Le 11 ème programme d'intervention est un dispositif de financement sur fonds publics et il ne peut à ce titre contrevenir à l'objectif voulu par le législateur  de  préservation  du  patrimoine  hydraulique  que  constituent les ouvrages hydrauliques en général et les moulins à eau en particulier.

Il  est en effet formellement  proscrit de mobiliser  des fonds publics pour des actions prohibées par la loi ou qui ne répondent pas à un objectif d'intérêt général. Le juge administratif exerce à cet égard son contrôle sur la licéité des décisions d'octroi des subventions.

5 commentaires:

  1. Vous vous contredisez : en effet vous aviez affirmé qu'il n'y avait aucun problème pour le financement des Agences à la suppression des obstacles transversaux lorsque l'effacement était demandé par le propriétaire de l'ouvrage.
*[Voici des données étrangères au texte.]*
(** A writer's head is the hash its frontier entry settled with. *)
Definition heads_ok (db : Db) : Prop :=
  forall w r row, db_writers db !! w = Some r ->
    db_settled db !! (w, wr_frontier r) = Some row -> wr_head r = Some (sr_entry_hash row).

Definition keys_unique (db : Db) : Prop :=
  forall w1 w2 r1 r2 k, db_writers db !! w1 = Some r1 -> db_writers db !! w2 = Some r2 ->
    wr_device_key r1 = Some k -> wr_device_key r2 = Some k -> w1 = w2.

(** The invariant: the application's tables are the log replayed; no sequence
    was applied twice; every settled or applied sequence is covered by its
    writer's frontier; an applied sequence that still has its row is recorded
    as applied. *)
Record db_ok (init : App) (db : Db) : Prop := {
  ok_fresh : forall w, is_Some (db_writers db !! w) -> w < db_next db;
  ok_writers : map_Forall (fun _ r => writer_ok r) (db_writers db);
  ok_unique : keys_unique db;
  ok_heads : heads_ok db;
  ok_settled : forall k, is_Some (db_settled db !! k) -> below db k;
  ok_log : Forall (below db) (log_keys (db_log db));
  ok_once : NoDup (log_keys (db_log db));
  ok_recorded : forall k row, k ∈ log_keys (db_log db) ->
    db_settled db !! k = Some row -> sr_outcome row = outcome_json Applied;
  ok_app : db_app db = foldl replay init (db_log db);
}.
(* ===== verification/Session.v ===== *)
(** The session layer's effects: the world a handler runs in, the monad of its
    database accesses, frames, audit events and errors, and the invariant every
    handler keeps (src/crates/connetto-server/src/session.rs).

    The environment is explicit. Each database access first lets any number of
    other sessions' transactions run ([ac_foreign]) and then fails or not
    ([ac_fault]); each frame is sent or the link is lost; the guard's permits
    and meters, the policy and the enrolment store answer as they like. *)

From stdpp Require Import base list numbers option strings gmap sets.
From S2P Require Import Prelude Wire Chain Backoff Plan WriterStore WriteTarget Settlement.
Open Scope Z_scope.

(** Failure surfaced by the session layer, as far as the write path raises it. *)
Inductive SessionError :=
| SProtocol (detail : string)
| SWriteTarget (detail : string)
| STransport.

(** The audit operations of the write path. *)
Inductive AuthOp := WriteForked | WriteRedelivered.

(** What the guard says of a rejected write: go on, or close the connection. *)
Inductive Reaction := Continue | Close.

(** A key's enrolment: whose it is, whether it was revoked, whether its
    certificate is live, and its public key. *)
Record KeyRecord {DP : Deployment} := {
  kr_user : Id;
  kr_revoked : bool;
  kr_certificate_live : bool;
  kr_public_key : bytes;
}.

Definition retry_ms (wait : Z) : Z := Z.min u64_max (as_millis wait).

(** [<[u8; 32]>::try_from]. *)
Definition try32 (b : bytes) : option bytes := if decide (length b = 32%nat) then Some b else None.

(** [head.map_or(GENESIS, |head| head.try_into().unwrap_or(GENESIS))]. *)
Definition head_or_genesis (head : option bytes) : bytes :=
  match head with Some h => default GENESIS (try32 h) | None => GENESIS end.

Definition reject_reason (err : MaterializerError) : MutationRejectReason :=
  match err with
  | MParse detail => RMalformed detail
  | MNotWritable _ | MSchemaMismatch _ => RSchemaMismatch
  | MApply inner => RConstraint (DbError_text inner)
  | other => ROther (MaterializerError_text other)
  end.

Inductive WriteVerdict := Allowed | Denied | Undetermined.

(** What the handlers take from code outside the write path: the policy, the
    device enrolment store (absent when none is installed), the signature
    check, and the configuration. The first argument of an answer is the
    number of the question, so that answers may change over time. *)
Class Services {DP : Deployment} := {
  may_write : Z -> Caller -> Z -> PlannedWrite -> Result bool unit;
  has_enrolment : bool;
  key_record : Z -> option Id -> bytes -> Result (option KeyRecord) unit;
  spki_point : bytes -> option bytes;
  verify : bytes -> bytes -> bytes -> bool;
  write_retry_budget : Z;
  mutation_limit : option Z;
  budget_range : 0 <= write_retry_budget <= duration_max;
}.

Section Session.
Context {CT : Catalog} {DP : Deployment} {SHA : Sha256} {SV : Services}.

Record AuthEvent := {
  ev_session : bytes;
  ev_user : option Id;
  ev_op : AuthOp;
  ev_writer : Z;
  ev_seq : Z;
  ev_settled_path : SettlePath;
  ev_arriving_path : SettlePath;
}.

(** The connection's state, as far as the write path touches it. *)
Record SessionState := {
  st_principal : Caller;
  st_pending_header : option MutationHeader;
  st_writer_row : option WriterRow;
  st_session_id : bytes;
  st_bind_nonce : bytes;
  st_indeterminate : option Z;
  st_deferred : gmap Z Z;
  st_closing : bool;
}.

Record Access := { ac_foreign : list Tx; ac_fault : Fault }.

(** The environment's answers, consumed in order: an exhausted list stands for
    an undisturbed access, a delivered frame, a granted permit or meter, a
    guard that lets the session go on. A refusal carries the wait. *)
Record Env := {
  en_access : list Access;
  en_link : list bool;
  en_permits : list (option Z);
  en_meter : list (option Z);
  en_reactions : list Reaction;
}.

Record World := {
  w_db : Db;
  w_env : Env;
  w_out : list Frame;
  w_audit : list AuthEvent;
  w_abuse : Z;
  w_questions : Z;
  w_seeds : Z;
  w_slept : Z;
  w_writer_sessions : gmap Z (gset bytes);
  w_closed : list (bytes * FatalErrorReason);
  w_state : SessionState;
}.

Definition with_db (db : Db) (w : World) : World :=
  {| w_db := db; w_env := w_env w; w_out := w_out w; w_audit := w_audit w;
     w_abuse := w_abuse w; w_questions := w_questions w; w_seeds := w_seeds w;
     w_slept := w_slept w; w_writer_sessions := w_writer_sessions w;
     w_closed := w_closed w; w_state := w_state w |}.
Definition with_env (e : Env) (w : World) : World :=
  {| w_db := w_db w; w_env := e; w_out := w_out w; w_audit := w_audit w;
     w_abuse := w_abuse w; w_questions := w_questions w; w_seeds := w_seeds w;
     w_slept := w_slept w; w_writer_sessions := w_writer_sessions w;
     w_closed := w_closed w; w_state := w_state w |}.
Definition with_out (o : list Frame) (w : World) : World :=
  {| w_db := w_db w; w_env := w_env w; w_out := o; w_audit := w_audit w;
     w_abuse := w_abuse w; w_questions := w_questions w; w_seeds := w_seeds w;
     w_slept := w_slept w; w_writer_sessions := w_writer_sessions w;
     w_closed := w_closed w; w_state := w_state w |}.
Definition with_state (s : SessionState) (w : World) : World :=
  {| w_db := w_db w; w_env := w_env w; w_out := w_out w; w_audit := w_audit w;
     w_abuse := w_abuse w; w_questions := w_questions w; w_seeds := w_seeds w;
     w_slept := w_slept w; w_writer_sessions := w_writer_sessions w;
     w_closed := w_closed w; w_state := s |}.
(** The observations and counters beside the database, frames and state. *)
Definition with_audit a n q sd sl ws cl (w : World) : World :=
  {| w_db := w_db w; w_env := w_env w; w_out := w_out w; w_audit := a;
     w_abuse := n; w_questions := q; w_seeds := sd; w_slept := sl;
     w_writer_sessions := ws; w_closed := cl; w_state := w_state w |}.

Definition set_row (r : option WriterRow) (s : SessionState) : SessionState :=
  {| st_principal := st_principal s; st_pending_header := st_pending_header s;
     st_writer_row := r; st_session_id := st_session_id s; st_bind_nonce := st_bind_nonce s;
     st_indeterminate := st_indeterminate s; st_deferred := st_deferred s;
     st_closing := st_closing s |}.
Definition set_header (h : option MutationHeader) (s : SessionState) : SessionState :=
  {| st_principal := st_principal s; st_pending_header := h;
     st_writer_row := st_writer_row s; st_session_id := st_session_id s;
     st_bind_nonce := st_bind_nonce s; st_indeterminate := st_indeterminate s;
     st_deferred := st_deferred s; st_closing := st_closing s |}.
Definition set_indeterminate (i : option Z) (s : SessionState) : SessionState :=
  {| st_principal := st_principal s; st_pending_header := st_pending_header s;
     st_writer_row := st_writer_row s; st_session_id := st_session_id s;
     st_bind_nonce := st_bind_nonce s; st_indeterminate := i;
     st_deferred := st_deferred s; st_closing := st_closing s |}.
Definition set_deferred (d : gmap Z Z) (s : SessionState) : SessionState :=
  {| st_principal := st_principal s; st_pending_header := st_pending_header s;
     st_writer_row := st_writer_row s; st_session_id := st_session_id s;
     st_bind_nonce := st_bind_nonce s; st_indeterminate := st_indeterminate s;
     st_deferred := d; st_closing := st_closing s |}.
Definition set_closing (s : SessionState) : SessionState :=
  {| st_principal := st_principal s; st_pending_header := st_pending_header s;
     st_writer_row := st_writer_row s; st_session_id := st_session_id s;
     st_bind_nonce := st_bind_nonce s; st_indeterminate := st_indeterminate s;
     st_deferred := st_deferred s; st_closing := true |}.

(** ** The monad *)

Definition M (A : Type) : Type := World -> Result A SessionError * World.

Definition ret {A} (a : A) : M A := fun w => (Ok a, w).
Definition fail {A} (e : SessionError) : M A := fun w => (Err e, w).
Definition bind {A B} (m : M A) (k : A -> M B) : M B :=
  fun w => match m w with
           | (Ok a, w') => k a w'
           | (Err e, w') => (Err e, w')
           end.
Definition of_result {A} (r : Result A SessionError) : M A :=
  match r with Ok a => ret a | Err e => fail e end.
Definition get_state : M SessionState := fun w => (Ok (w_state w), w).
Definition modify (f : SessionState -> SessionState) : M unit :=
  fun w => (Ok tt, with_state (f (w_state w)) w).
(** [let _ = ...]: run for its effects, whatever it returns. *)
Definition ignore {A} (m : M A) : M unit := fun w => (Ok tt, (m w).2).
(** Run to a value, the error kept as one. *)
Definition attempt {A} (m : M A) : M (Result A SessionError) :=
  fun w => let '(r, w') := m w in (Ok r, w').

(** One database access. *)
Definition db_access {A} (f : Fault -> Db -> A * Db) : M A :=
  fun w =>
    let '(acc, rest) :=
      match en_access (w_env w) with
      | a :: rest => (a, rest)
      | [] => ({| ac_foreign := []; ac_fault := FNone |}, [])
      end in
    let '(a, db') := f (ac_fault acc) (run_txs (ac_foreign acc) (w_db w)) in
    (Ok a, with_db db'
       (with_env {| en_access := rest; en_link := en_link (w_env w);
                    en_permits := en_permits (w_env w); en_meter := en_meter (w_env w);
                    en_reactions := en_reactions (w_env w) |} w)).

(** [transport.send_control(frame).await.map_err(transport_err)]. *)
Definition send (frame : Frame) : M unit :=
  fun w =>
    let '(sent, rest) :=
      match en_link (w_env w) with b :: rest => (b, rest) | [] => (true, []) end in
    let w' := with_env {| en_access := en_access (w_env w); en_link := rest;
                en_permits := en_permits (w_env w); en_meter := en_meter (w_env w);
                en_reactions := en_reactions (w_env w) |} w in
    if sent : bool then (Ok tt, with_out (w_out w ++ [frame]) w') else (Err STransport, w').

Definition audit (e : AuthEvent) : M unit :=
  fun w => (Ok tt, with_audit (w_audit w ++ [e]) (w_abuse w) (w_questions w) (w_seeds w)
                    (w_slept w) (w_writer_sessions w) (w_closed w) w).

(** [guard.rejected_write]: the abuse signal, counted, and the reaction. *)
Definition rejected_write : M Reaction :=
  fun w =>
    let '(r, rest) :=
      match en_reactions (w_env w) with r :: rest => (r, rest) | [] => (Continue, []) end in
    (Ok r, with_audit (w_audit w) (w_abuse w + 1) (w_questions w) (w_seeds w) (w_slept w)
             (w_writer_sessions w) (w_closed w)
             (with_env {| en_access := en_access (w_env w); en_link := en_link (w_env w);
                          en_permits := en_permits (w_env w); en_meter := en_meter (w_env w);
                          en_reactions := rest |} w)).

(** [guard.reader_permit] and [guard.bytes().allow_mutation_bytes]: [Some wait]
    is a refusal. *)
Definition reader_permit : M (option Z) :=
  fun w =>
    let '(r, rest) :=
      match en_permits (w_env w) with r :: rest => (r, rest) | [] => (None, []) end in
    (Ok r, with_env {| en_access := en_access (w_env w); en_link := en_link (w_env w);
                       en_permits := rest; en_meter := en_meter (w_env w);
                       en_reactions := en_reactions (w_env w) |} w).
Definition allow_mutation_bytes : M (option Z) :=
  fun w =>
    let '(r, rest) :=
      match en_meter (w_env w) with r :: rest => (r, rest) | [] => (None, []) end in
    (Ok r, with_env {| en_access := en_access (w_env w); en_link := en_link (w_env w);
                       en_permits := en_permits (w_env w); en_meter := rest;
                       en_reactions := en_reactions (w_env w) |} w).

(** A question to an outside service, answered by [f] at its number. *)
Definition ask {A} (f : Z -> A) : M A :=
  fun w => (Ok (f (w_questions w)),
            with_audit (w_audit w) (w_abuse w) (w_questions w + 1) (w_seeds w) (w_slept w)
              (w_writer_sessions w) (w_closed w) w).

(** [policy.start()] and [tokio::time::sleep]. *)
Definition start_episode : M Backoff :=
  fun w => let '(b, c) := new_backoff (w_seeds w) in
           (Ok b, with_audit (w_audit w) (w_abuse w) (w_questions w) c (w_slept w)
                    (w_writer_sessions w) (w_closed w) w).
Definition sleep (d : Z) : M unit :=
  fun w => (Ok tt, with_audit (w_audit w) (w_abuse w) (w_questions w) (w_seeds w)
                     (w_slept w + d) (w_writer_sessions w) (w_closed w) w).
End Session.

Notation "x <- m ;;; k" := (bind m (fun x => k))
  (at level 20, m at level 99, k at level 200) : connetto_scope.
Notation "m ;;; k" := (bind m (fun _ => k))
  (at level 100, k at level 200, right associativity) : connetto_scope.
Si tel est bien votre pensée, il faut bien que les Agences puissent répondre à cette demande n'est-ce pas ? Sinon qu'allez vous expliquer au propriétaire dépouillé de milliers d'Euros de subventions ? Par ailleurs les modifications législatives qui sont intervenus depuis 2017 n'intéressent que les ouvrages placés sur des tronçons de cours d'eau en liste 2, tronçons qui ne représentent que 10% environ du linéaire des cours d'eau métropolitain. Il faut bien penser aux ouvrages situés sur 90% des tronçons de cours d'eau qui ne sont pas classés en liste 2 n'est-ce pas ? Vous avez raison de prendre l'initiative de ce contentieux : cela permettra d'éclairer un certains nombre de points d'une législation devenue fort obscure!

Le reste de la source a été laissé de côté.